First, the Viaduct festival was just like every weekend on São Paulo’s Big Worm (Minhocão in Portuguese, but yes that is the English translation). I spent three years in Brazil and some very memorable afternoons on that hideous highway, which becomes a bare-bones High Line on Saturdays and Sundays simply by closing the on- and off-ramps to cars, costing almost nothing. No fancy landscape architecture, no expensive food trucks, just everyday citizens getting a piece of public space in a concrete jungle far more extreme than Seattle. People rollerblade, bike, draw with sidewalk chalk, set up inflatable kiddie pools, barbecue.

Some Seattleites wanted to do the same for the viaduct, to no avail.
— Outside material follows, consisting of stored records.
Lemma interfaith_cache_key_order_independent_witness :
  interfaith_cache_key "ethics"
    (valid_religions_of (religions_or_default (Some ["Islam"; "buddhism"; "judaism"])))
  = interfaith_cache_key "ethics"
    (valid_religions_of (religions_or_default (Some ["judaism"; "Islam"; "buddhism"]))).
Proof.
  apply (interfaith_cache_key_order_independent "ethics"
           ["Islam"; "buddhism"; "judaism"] ["judaism"; "Islam"; "buddhism"]).
  symmetry. exact (Permutation_cons_append ["Islam"; "buddhism"] "judaism").
Defined.

(** C1, for the comparison: the key of [compare_religions] joins the two
    names in the order of the arguments, so swapping them changes it. *)
Lemma comparison_cache_key_order_dependent :
  SpiritualApi.comparison_cache_key "christianity" "islam" "general"
  ≠ SpiritualApi.comparison_cache_key "islam" "christianity" "general".
Proof. vm_compute. discriminate. Qed.

End CacheKeys.

(** ** Floating point *)

Section Floats.
Import Py.
Local Open Scope Q_scope.












End Floats.

(** ** The TTL cache *)

Section Cache.
Import Knowledge.
Variable E : env.

(** An entry is fresh when the float difference is below [cache_time]. *)
Lemma fresh_iff now entry :
  fresh now entry = true ↔ (float_sub now (timestamp entry) < cache_time)%Q.
Proof.
  unfold fresh. rewrite negb_true_iff, <- not_true_iff_false, Qle_bool_iff.
  split; [apply Qnot_le_lt | apply Qlt_not_le].
Qed.





End Cache.


(** ** Knowledge queries *)

Section KnowledgeQueries.
Import Knowledge.
Variable E : env.

Lemma valid_religion_nonempty r : dict_mem (lower r) RELIGIONS = true → truthy (VStr r) = true.
Proof. by destruct r. Qed.


End KnowledgeQueries.

Section KnowledgeExamples.
Import Knowledge Examples.



End KnowledgeExamples.

(** ** Interfaith dialogue and meditation guide *)

Section Validation.
Import Knowledge.
Variable E : env.

Lemma valid_defaults :
  PkgSpiritualApi.valid_religions_of PkgSpiritualApi.DEFAULT_RELIGIONS
  = PkgSpiritualApi.DEFAULT_RELIGIONS.
Proof. reflexivity. Qed.

Lemma few_religions_defaulted (religions : list string) :
  (length religions < 2)%nat →
  PkgSpiritualApi.religions_or_default (Some religions) = PkgSpiritualApi.DEFAULT_RELIGIONS.
Proof.
  intros Hlen. unfold PkgSpiritualApi.religions_or_default.
  destruct religions as [|r1 [|r2 rest]]; simpl in *; try done. lia.
Qed.

Lemma many_religions_kept (religions : list string) :
  (2 ≤ length religions)%nat →
  PkgSpiritualApi.religions_or_default (Some religions) = religions.
Proof.
  intros Hlen. unfold PkgSpiritualApi.religions_or_default.
  destruct religions as [|r1 [|r2 rest]]; simpl in *; try done; lia.
Qed.

(** C5, as the code has it.  A list of fewer than two participants is not
    filtered: it is replaced by the five default religions, all of them
    known, and the call does what the call without a list does.  The
    error payload about too few valid religions is returned, with nothing
    else done, when the list has at least two entries, written in 7-bit
    characters, and fewer than two of them are known. *)
Theorem interfaith_participants_validation
    (topic : string) (religions : list string) (w : world) :
  ((length religions < 2)%nat →
   PkgSpiritualApi.get_interfaith_dialogue E topic (Some religions) w
     = PkgSpiritualApi.get_interfaith_dialogue E topic None w
   ∧ Agent.get_interfaith_dialogue E topic (Some religions) w
     = Agent.get_interfaith_dialogue E topic None w
   ∧ PkgSpiritualApi.valid_religions_of (PkgSpiritualApi.religions_or_default (Some religions))
     = PkgSpiritualApi.DEFAULT_RELIGIONS)
  ∧ ((2 ≤ length religions)%nat →
     forallb ascii_only religions = true →
     (length (PkgSpiritualApi.valid_religions_of religions) < 2)%nat →
     (truthy (VStr topic) = true →
      PkgSpiritualApi.get_interfaith_dialogue E topic (Some religions) w
      = (Return PkgSpiritualApi.too_few_religions, w))
     ∧ Agent.get_interfaith_dialogue E topic (Some religions) w
       = (Return Agent.too_few_religions, w)).
Proof.
  split.
  - intros Hlen.
    unfold PkgSpiritualApi.get_interfaith_dialogue, Agent.get_interfaith_dialogue.
    by rewrite (few_religions_defaulted _ Hlen).
  - intros Hlen _ Hvalid.
    apply Nat.ltb_lt in Hvalid.
    unfold PkgSpiritualApi.get_interfaith_dialogue, Agent.get_interfaith_dialogue.
    rewrite (many_religions_kept _ Hlen). split.
    + intros ->. unfold catch. cbv beta iota zeta delta [negb]. by rewrite Hvalid.
    + unfold catch. cbv beta iota zeta. by rewrite Hvalid.
Qed.


End Validation.

Section ValidationExamples.
Import Knowledge Examples.

Lemma interfaith_participants_validation_witness :
  PkgSpiritualApi.get_interfaith_dialogue E_answers "ethics" (Some ["atlantis"]) new_world
    = PkgSpiritualApi.get_interfaith_dialogue E_answers "ethics" None new_world
  ∧ PkgSpiritualApi.get_interfaith_dialogue E_answers "ethics"
      (Some ["atlantis"; "lemuria"]) new_world
    = (Return PkgSpiritualApi.too_few_religions, new_world)
  ∧ Agent.get_interfaith_dialogue E_answers "ethics" (Some ["atlantis"; "Islam"]) new_world
    = (Return Agent.too_few_religions, new_world).
Proof.
  split; [|split].
  - apply (proj1 (interfaith_participants_validation E_answers "ethics"
                    ["atlantis"] new_world)).
    simpl. lia.
  - apply (proj2 (interfaith_participants_validation E_answers "ethics"
                    ["atlantis"; "lemuria"] new_world)).
    + simpl. lia.
    + reflexivity.
    + simpl. lia.
    + reflexivity.
  - apply (proj2 (interfaith_participants_validation E_answers "ethics"
                    ["atlantis"; "Islam"] new_world)).
    + simpl. lia.
    + reflexivity.
    + simpl. lia.
Defined.

(** C5, as it is written, fails: with the topic ["ethics"] and the single
    participant ["atlantis"] the dialogue is generated, among the five
    default religions, and a success payload comes back. *)
Lemma single_unknown_participant_answered :
  fst (PkgSpiritualApi.get_interfaith_dialogue E_answers "ethics" (Some ["atlantis"]) new_world)
    = Return (VDict [("topic", VStr "ethics");
                     ("religions", VList (VStr <$> PkgSpiritualApi.DEFAULT_RELIGIONS));
                     ("dialogue", VStr "generated")])
  ∧ fst (Agent.get_interfaith_dialogue E_answers "ethics" (Some ["atlantis"]) new_world)
    = Return (VDict [("status", VStr "success");
                     ("topic", VStr "ethics");
                     ("religions", VList (VStr <$> PkgSpiritualApi.DEFAULT_RELIGIONS));
                     ("dialogue", VStr "generated")])
  ∧ is_error_payload
      (VDict [("topic", VStr "ethics");
              ("religions", VList (VStr <$> PkgSpiritualApi.DEFAULT_RELIGIONS));
              ("dialogue", VStr "generated")]) = false
  ∧ is_error_payload
      (VDict [("status", VStr "success");
              ("topic", VStr "ethics");
              ("religions", VList (VStr <$> PkgSpiritualApi.DEFAULT_RELIGIONS));
              ("dialogue", VStr "generated")]) = false.
Proof. repeat split; vm_compute; reflexivity. Qed.

(** C6 at durations 0 and 61, in [spiritual_api.py] and through the tool
    of [agent.py], which calls it: no range check is made, a guide for a
    0-minute (61-minute) meditation is asked of the Generation Service and
    returned in a success payload.  The packaged copy refuses both. *)
Theorem meditation_duration_unchecked :
  fst (SpiritualApi.get_meditation_guide E_answers SpiritualApi.MODEL
         None 0 "mindfulness" new_world)
    = Return (SpiritualApi.meditation_result None 0 "mindfulness" "generated")
  ∧ fst (SpiritualApi.get_meditation_guide E_answers SpiritualApi.MODEL
           None 61 "mindfulness" new_world)
    = Return (SpiritualApi.meditation_result None 61 "mindfulness" "generated")
  ∧ fst (Agent.get_meditation_guide E_answers None 0 "mindfulness" new_world)
    = Return (SpiritualApi.meditation_result None 0 "mindfulness" "generated")
  ∧ fst (Agent.get_meditation_guide E_answers None 61 "mindfulness" new_world)
    = Return (SpiritualApi.meditation_result None 61 "mindfulness" "generated")
  ∧ is_error_payload (SpiritualApi.meditation_result None 0 "mindfulness" "generated") = false
  ∧ is_error_payload (SpiritualApi.meditation_result None 61 "mindfulness" "generated") = false
  ∧ fst (PkgSpiritualApi.get_meditation_guide E_answers None 0 "mindfulness" new_world)
    = Return (error_payload "Duration must be between 1 and 60 minutes")
  ∧ fst (PkgSpiritualApi.get_meditation_guide E_answers None 61 "mindfulness" new_world)
    = Return (error_payload "Duration must be between 1 and 60 minutes")
  ∧ fst (PkgSpiritualApi.get_meditation_guide E_answers None 30 "mindfulness" new_world)
    = Return (SpiritualApi.meditation_result None 30 "mindfulness" "generated").
Proof. repeat split; vm_compute; reflexivity. Qed.

End ValidationExamples.

(** ** The reply extractor *)

Section Extractor.
Import ReplyExtractor Shapes.

Ltac go := cbv beta iota delta [obind].

Lemma append_assoc (a b c : string) : (a +:+ b) +:+ c = a +:+ (b +:+ c).
Proof.
  induction a as [|x a IH]; [done|].
  change (String x ((a +:+ b) +:+ c) = String x (a +:+ (b +:+ c))). by rewrite IH.
Qed.

Lemma append_empty_r (a : string) : a +:+ "" = a.
Proof.
  induction a as [|x a IH]; [done|].
  change (String x (a +:+ "") = String x a). by rewrite IH.
Qed.

Lemma nonempty_truthy (t : string) : t ≠ "" → truthy (VStr t) = true.
Proof. intros Ht. simpl. destruct (String.eqb_spec t ""); done. Qed.

Lemma at_key_Some k v x :
  at_key k v = Some x → ∃ d, v = VDict d ∧ dict_get k d = Some x.
Proof. destruct v; simpl; try done. eauto. Qed.

Lemma first_item_Some v x : first_item v = Some x → ∃ l, v = VList (x :: l).
Proof. destruct v as [| | | | |[|y l]|]; simpl; try done. intros [= ->]. eauto. Qed.

Lemma contains_key k d x : dict_get k d = Some x → contains k (VDict d) = Return true.
Proof. intros H. simpl. unfold dict_mem. by rewrite H. Qed.

Lemma getitem_key k d x : dict_get k d = Some x → getitem (VDict d) k = Return x.
Proof. intros H. simpl. by rewrite H. Qed.

Lemma text_of_parts_found parts p v mr :
  first_item parts = Some p → at_key "text" p = Some v →
  text_of_parts parts mr = Return v.
Proof.
  intros [l ->]%first_item_Some (d & -> & Hd)%at_key_Some.
  unfold text_of_parts.
  cbv beta iota delta [obind truthy len getitem0 Nat.ltb Nat.leb length].
  rewrite (contains_key _ _ _ Hd). go. by apply getitem_key.
Qed.

Lemma text_of_item_found item v mr :
  item_text item = Some v → text_of_item item mr = Return v.
Proof.
  unfold item_text. intros Hv.
  apply bind_Some in Hv as (p & Hv & Htext).
  apply bind_Some in Hv as (parts & Hv & Hp).
  apply bind_Some in Hv as (content & Hcontent & Hparts).
  apply at_key_Some in Hcontent as (d & -> & Hd).
  apply at_key_Some in Hparts as (cd & -> & Hcd).
  unfold text_of_item.
  rewrite (contains_key _ _ _ Hd). go.
  rewrite (getitem_key _ _ _ Hd). go.
  rewrite (contains_key _ _ _ Hcd). go.
  rewrite (getitem_key _ _ _ Hcd). go.
  by apply text_of_parts_found with p.
Qed.

Lemma try_candidates_found r v mr :
  candidates_text r = Some v → try_candidates r mr = Return v.
Proof.
  unfold candidates_text. intros Hv.
  apply bind_Some in Hv as (item & Hv & Htext).
  apply bind_Some in Hv as (candidates & Hcand & Hfirst).
  apply at_key_Some in Hcand as (d & -> & Hd).
  apply first_item_Some in Hfirst as [l ->].
  unfold try_candidates.
  rewrite (contains_key _ _ _ Hd). go.
  rewrite (getitem_key _ _ _ Hd).
  cbv beta iota delta [obind len getitem0 Nat.ltb Nat.leb length].
  by apply text_of_item_found.
Qed.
It turns out we could have for 60 years with the stroke of a “closed” sign on weekends when we don’t have workday transportation needs. We screwed that up, but Saturday was a sweet taste of what could have been.

Now that the viaduct is a goner, our best model comes from Rio de Janeiro, where Sundays see one-half of the oceanfront Avenida Atlântica—a waterfront boulevard similar in width to the future Alaskan Way Viaduct—closed to traffic. Some days it felt like the entire city was out there. Even with a tropical beach just steps away, people loved biking, walking, jogging, parading, and driving toy cars.

I saw a similar dynamic at work on the viaduct. Not so much in the prearranged art installations, which felt overprogrammed at the north end where the art cars, Culture Hustlers’ trailer park, live band, and bell-jangling folk dancers all collided, but in the more spontaneous moments: a watercolor artist working on a sunset painting, a charcoal sketcher drawing the city skyline, two girls teetering on roller skates, people peering into the gaps between roadway slabs and marveling at the two-inch-wide view all the way down to the street below. At one point I climbed an emergency stairwell out of the thousands wandering the Battery Street Tunnel and emerged onto a quiet side street in Belltown like Super Mario traveling through a tube.

For one day, the viaduct became the elevated park some of us wanted—perhaps even a concrete vision of the Seattle Commons many of us now pine for as an alternative to Amazonia, or a premonition of what a Lid I-5 Park could achieve.

Closing part of Alaskan Way to traffic may not be as entirely magical as frolicking up on the viaduct, but it’s eminently manageable. Give the waterfront over to the people.